## Record excerpts
(* ===== verification/Problem.v ===== *)
(** Public errors: the catalogue of error codes, the advice a client is given,
    the problem documents and their rendering ([src/src/server/problem.rs]); the
    public states of operations ([src/src/server/protocol.rs]); and the mapping
    of failures at the service boundary ([src/src/app_error.rs]). *)

From S2P Require Import Prelude Bytes UuidText Http UploadProtocol.
From stdpp Require Import base numbers list strings.
From Stdlib Require Import Ascii.

Local Open Scope Z_scope.

(** ** The catalogue of error codes *)

Module ErrorCode.

(** The associated constants of [ErrorCode], which production code can only
    select from. *)
Inductive ErrorCode :=
| API_ENDPOINT_NOT_FOUND
| DELETE_NOT_COMMITTED
| DELETE_STATE_CONFLICT
| DELETE_TARGET_CHANGED
| DESTINATION_CHANGED
| DESTINATION_EXISTS
| DESTINATION_DIRECTORY_NOT_FOUND
| DESTINATION_NOT_DIRECTORY
| DIRECTORY_ACCESS_FORBIDDEN
| DIRECTORY_CHANGED
| DIRECTORY_DEPTH_LIMIT
| DIRECTORY_ENTRY_LIMIT
| DIRECTORY_INTO_ITSELF
| DIRECTORY_MEMORY_LIMIT
| DIRECTORY_OPERATION_FAILED
| DIRECTORY_OPERATION_LIMIT
| DIRECTORY_OPERATION_TIMEOUT
| DIRECTORY_OVERWRITE_FORBIDDEN
| DIRECTORY_SORT_LIMIT
| DIRECTORY_SYMLINK_LOOP
| FILESYSTEM_TIMEOUT
| INSUFFICIENT_STORAGE
| INTERNAL_ERROR
| INVALID_DESTINATION_PATH
| INVALID_DESTINATION_REVISION
| INVALID_JOB_ID
| INVALID_JSON
| INVALID_LIST_CURSOR
| INVALID_LIST_LIMIT
| INVALID_LIST_PATH
| INVALID_MOVE_PATH
| INVALID_OPERATION_ID
| INVALID_PATH
| INVALID_RENAME_NAME
| INVALID_RENAME_PATH
| INVALID_REQUEST
| INVALID_REQUEST_BODY
| INVALID_SOURCE_PATH
| INVALID_SOURCE_REVISION
| INVALID_UPLOAD_ID
| INVALID_UPLOAD_LENGTH
| INVALID_UPLOAD_OFFSET
| INVALID_UPLOAD_OVERWRITE
| INVALID_TARGET_REVISION
| JOB_NOT_FOUND
| JOB_STORE_UNAVAILABLE
| LIST_CURSOR_UNAVAILABLE
| LIST_PATH_NOT_DIRECTORY
| LIST_PATH_NOT_FOUND
| LIST_SNAPSHOT_LIMIT
| METHOD_NOT_ALLOWED
| MKDIR_STATE_CONFLICT
| MKDIR_STATE_UNAVAILABLE
| MOVE_STATE_CONFLICT
| MOVE_STATE_UNAVAILABLE
| OPERATION_ID_CONFLICT
| OPERATION_IN_PROGRESS
| OPERATION_NOT_COMMITTED
| OPERATION_REGISTRY_FULL
| OPERATION_RESULT_UNKNOWN
| OPERATION_STORE_UNAVAILABLE
| OUTCOME_UNCERTAIN
| PATH_WAIT_CONCURRENCY_LIMIT
| PATH_EXISTS
| PURGE_BACKLOG_FULL
| PURGE_STATE_UNAVAILABLE
| REQUEST_BODY_TOO_LARGE
| REQUEST_CONFLICT
| REQUEST_FORBIDDEN
| REQUEST_NOT_FOUND
| REQUEST_TIMEOUT
| SOURCE_CHANGED
| SOURCE_REVISION_REQUIRED
| DESTINATION_REVISION_REQUIRED
| RENAME_STATE_CONFLICT
| RENAME_STATE_UNAVAILABLE
| ROOT_DELETE_FORBIDDEN
| SEARCH_QUERY_TOO_LONG
| SEARCH_RESULT_LIMIT
| SERVER_STOPPING
| SOURCE_EQUALS_DESTINATION
| SOURCE_NOT_FOUND
| TARGET_NOT_FOUND
| UNSUPPORTED_FILENAME
| UNSUPPORTED_MEDIA_TYPE
| UPLOAD_BODY_EXCEEDS_REMAINING_LENGTH
| UPLOAD_CHECKPOINT_PERSIST_FAILED
| UPLOAD_COMMITTED_LENGTH_MISMATCH
| UPLOAD_CONCURRENCY_LIMIT
| UPLOAD_ID_REJECTED
| UPLOAD_IDLE_TIMEOUT
| UPLOAD_IN_PROGRESS
| UPLOAD_INSUFFICIENT_STORAGE
| UPLOAD_LENGTH_CHANGED
| UPLOAD_LENGTH_MISMATCH
| UPLOAD_METADATA_PRESERVATION_REFUSED
| UPLOAD_NOT_PUBLISHED
| UPLOAD_OFFSET_CHANGED
| UPLOAD_OUTCOME_UNKNOWN
| UPLOAD_PATH_WAIT_TIMEOUT
| UPLOAD_PRECOMMIT_FAILED
| UPLOAD_PREFLIGHT_CONCURRENCY_LIMIT
| UPLOAD_PUBLICATION_DURABILITY_UNKNOWN
| UPLOAD_PUBLICATION_OUTCOME_UNKNOWN
| UPLOAD_RESULT_UNKNOWN
| UPLOAD_SESSION_CONFLICT
| UPLOAD_SESSION_NOT_FOUND
| UPLOAD_SESSION_STORE_FULL
| UPLOAD_SIZE_LIMIT_EXCEEDED
| UPLOAD_STAGE_CONFLICT
| UPLOAD_STAGE_INVALID
| UPLOAD_STATE_CONFLICT
| UPLOAD_STATE_UNAVAILABLE
| UPLOAD_TARGET_CHANGED
| UPLOAD_TARGET_INSPECTION_TIMEOUT
| UPLOAD_TARGET_NOT_FOUND
| UPLOAD_TERMINAL_RECORD_FAILED.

## What to work on
All of the records above should be repeated exactly.

## Result
(* ===== verification/Problem.v ===== *)
(** Public errors: the catalogue of error codes, the advice a client is given,
    the problem documents and their rendering ([src/src/server/problem.rs]); the
    public states of operations ([src/src/server/protocol.rs]); and the mapping
    of failures at the service boundary ([src/src/app_error.rs]). *)

From S2P Require Import Prelude Bytes UuidText Http UploadProtocol.
From stdpp Require Import base numbers list strings.
From Stdlib Require Import Ascii.

Local Open Scope Z_scope.

(** ** The catalogue of error codes *)

Module ErrorCode.

(** The associated constants of [ErrorCode], which production code can only
    select from. *)
Inductive ErrorCode :=
| API_ENDPOINT_NOT_FOUND
| DELETE_NOT_COMMITTED
| DELETE_STATE_CONFLICT
| DELETE_TARGET_CHANGED
| DESTINATION_CHANGED
| DESTINATION_EXISTS
| DESTINATION_DIRECTORY_NOT_FOUND
| DESTINATION_NOT_DIRECTORY
| DIRECTORY_ACCESS_FORBIDDEN
| DIRECTORY_CHANGED
| DIRECTORY_DEPTH_LIMIT
| DIRECTORY_ENTRY_LIMIT
| DIRECTORY_INTO_ITSELF
| DIRECTORY_MEMORY_LIMIT
| DIRECTORY_OPERATION_FAILED
| DIRECTORY_OPERATION_LIMIT
| DIRECTORY_OPERATION_TIMEOUT
| DIRECTORY_OVERWRITE_FORBIDDEN
| DIRECTORY_SORT_LIMIT
| DIRECTORY_SYMLINK_LOOP
| FILESYSTEM_TIMEOUT
| INSUFFICIENT_STORAGE
| INTERNAL_ERROR
| INVALID_DESTINATION_PATH
| INVALID_DESTINATION_REVISION
| INVALID_JOB_ID
| INVALID_JSON
| INVALID_LIST_CURSOR
| INVALID_LIST_LIMIT
| INVALID_LIST_PATH
| INVALID_MOVE_PATH
| INVALID_OPERATION_ID
| INVALID_PATH
| INVALID_RENAME_NAME
| INVALID_RENAME_PATH
| INVALID_REQUEST
| INVALID_REQUEST_BODY
| INVALID_SOURCE_PATH
| INVALID_SOURCE_REVISION
| INVALID_UPLOAD_ID
| INVALID_UPLOAD_LENGTH
| INVALID_UPLOAD_OFFSET
| INVALID_UPLOAD_OVERWRITE
| INVALID_TARGET_REVISION
| JOB_NOT_FOUND
| JOB_STORE_UNAVAILABLE
| LIST_CURSOR_UNAVAILABLE
| LIST_PATH_NOT_DIRECTORY
| LIST_PATH_NOT_FOUND
| LIST_SNAPSHOT_LIMIT
| METHOD_NOT_ALLOWED
| MKDIR_STATE_CONFLICT
| MKDIR_STATE_UNAVAILABLE
| MOVE_STATE_CONFLICT
| MOVE_STATE_UNAVAILABLE
| OPERATION_ID_CONFLICT
| OPERATION_IN_PROGRESS
| OPERATION_NOT_COMMITTED
| OPERATION_REGISTRY_FULL
| OPERATION_RESULT_UNKNOWN
| OPERATION_STORE_UNAVAILABLE
| OUTCOME_UNCERTAIN
| PATH_WAIT_CONCURRENCY_LIMIT
| PATH_EXISTS
| PURGE_BACKLOG_FULL
| PURGE_STATE_UNAVAILABLE
| REQUEST_BODY_TOO_LARGE
| REQUEST_CONFLICT
| REQUEST_FORBIDDEN
| REQUEST_NOT_FOUND
| REQUEST_TIMEOUT
| SOURCE_CHANGED
| SOURCE_REVISION_REQUIRED
| DESTINATION_REVISION_REQUIRED
| RENAME_STATE_CONFLICT
| RENAME_STATE_UNAVAILABLE
| ROOT_DELETE_FORBIDDEN
| SEARCH_QUERY_TOO_LONG
| SEARCH_RESULT_LIMIT
| SERVER_STOPPING
| SOURCE_EQUALS_DESTINATION
| SOURCE_NOT_FOUND
| TARGET_NOT_FOUND
| UNSUPPORTED_FILENAME
| UNSUPPORTED_MEDIA_TYPE
| UPLOAD_BODY_EXCEEDS_REMAINING_LENGTH
| UPLOAD_CHECKPOINT_PERSIST_FAILED
| UPLOAD_COMMITTED_LENGTH_MISMATCH
| UPLOAD_CONCURRENCY_LIMIT
| UPLOAD_ID_REJECTED
| UPLOAD_IDLE_TIMEOUT
| UPLOAD_IN_PROGRESS
| UPLOAD_INSUFFICIENT_STORAGE
| UPLOAD_LENGTH_CHANGED
| UPLOAD_LENGTH_MISMATCH
| UPLOAD_METADATA_PRESERVATION_REFUSED
| UPLOAD_NOT_PUBLISHED
| UPLOAD_OFFSET_CHANGED
| UPLOAD_OUTCOME_UNKNOWN
| UPLOAD_PATH_WAIT_TIMEOUT
| UPLOAD_PRECOMMIT_FAILED
| UPLOAD_PREFLIGHT_CONCURRENCY_LIMIT
| UPLOAD_PUBLICATION_DURABILITY_UNKNOWN
| UPLOAD_PUBLICATION_OUTCOME_UNKNOWN
| UPLOAD_RESULT_UNKNOWN
| UPLOAD_SESSION_CONFLICT
| UPLOAD_SESSION_NOT_FOUND
| UPLOAD_SESSION_STORE_FULL
| UPLOAD_SIZE_LIMIT_EXCEEDED
| UPLOAD_STAGE_CONFLICT
| UPLOAD_STAGE_INVALID
| UPLOAD_STATE_CONFLICT
| UPLOAD_STATE_UNAVAILABLE
| UPLOAD_TARGET_CHANGED
| UPLOAD_TARGET_INSPECTION_TIMEOUT
| UPLOAD_TARGET_NOT_FOUND
| UPLOAD_TERMINAL_RECORD_FAILED.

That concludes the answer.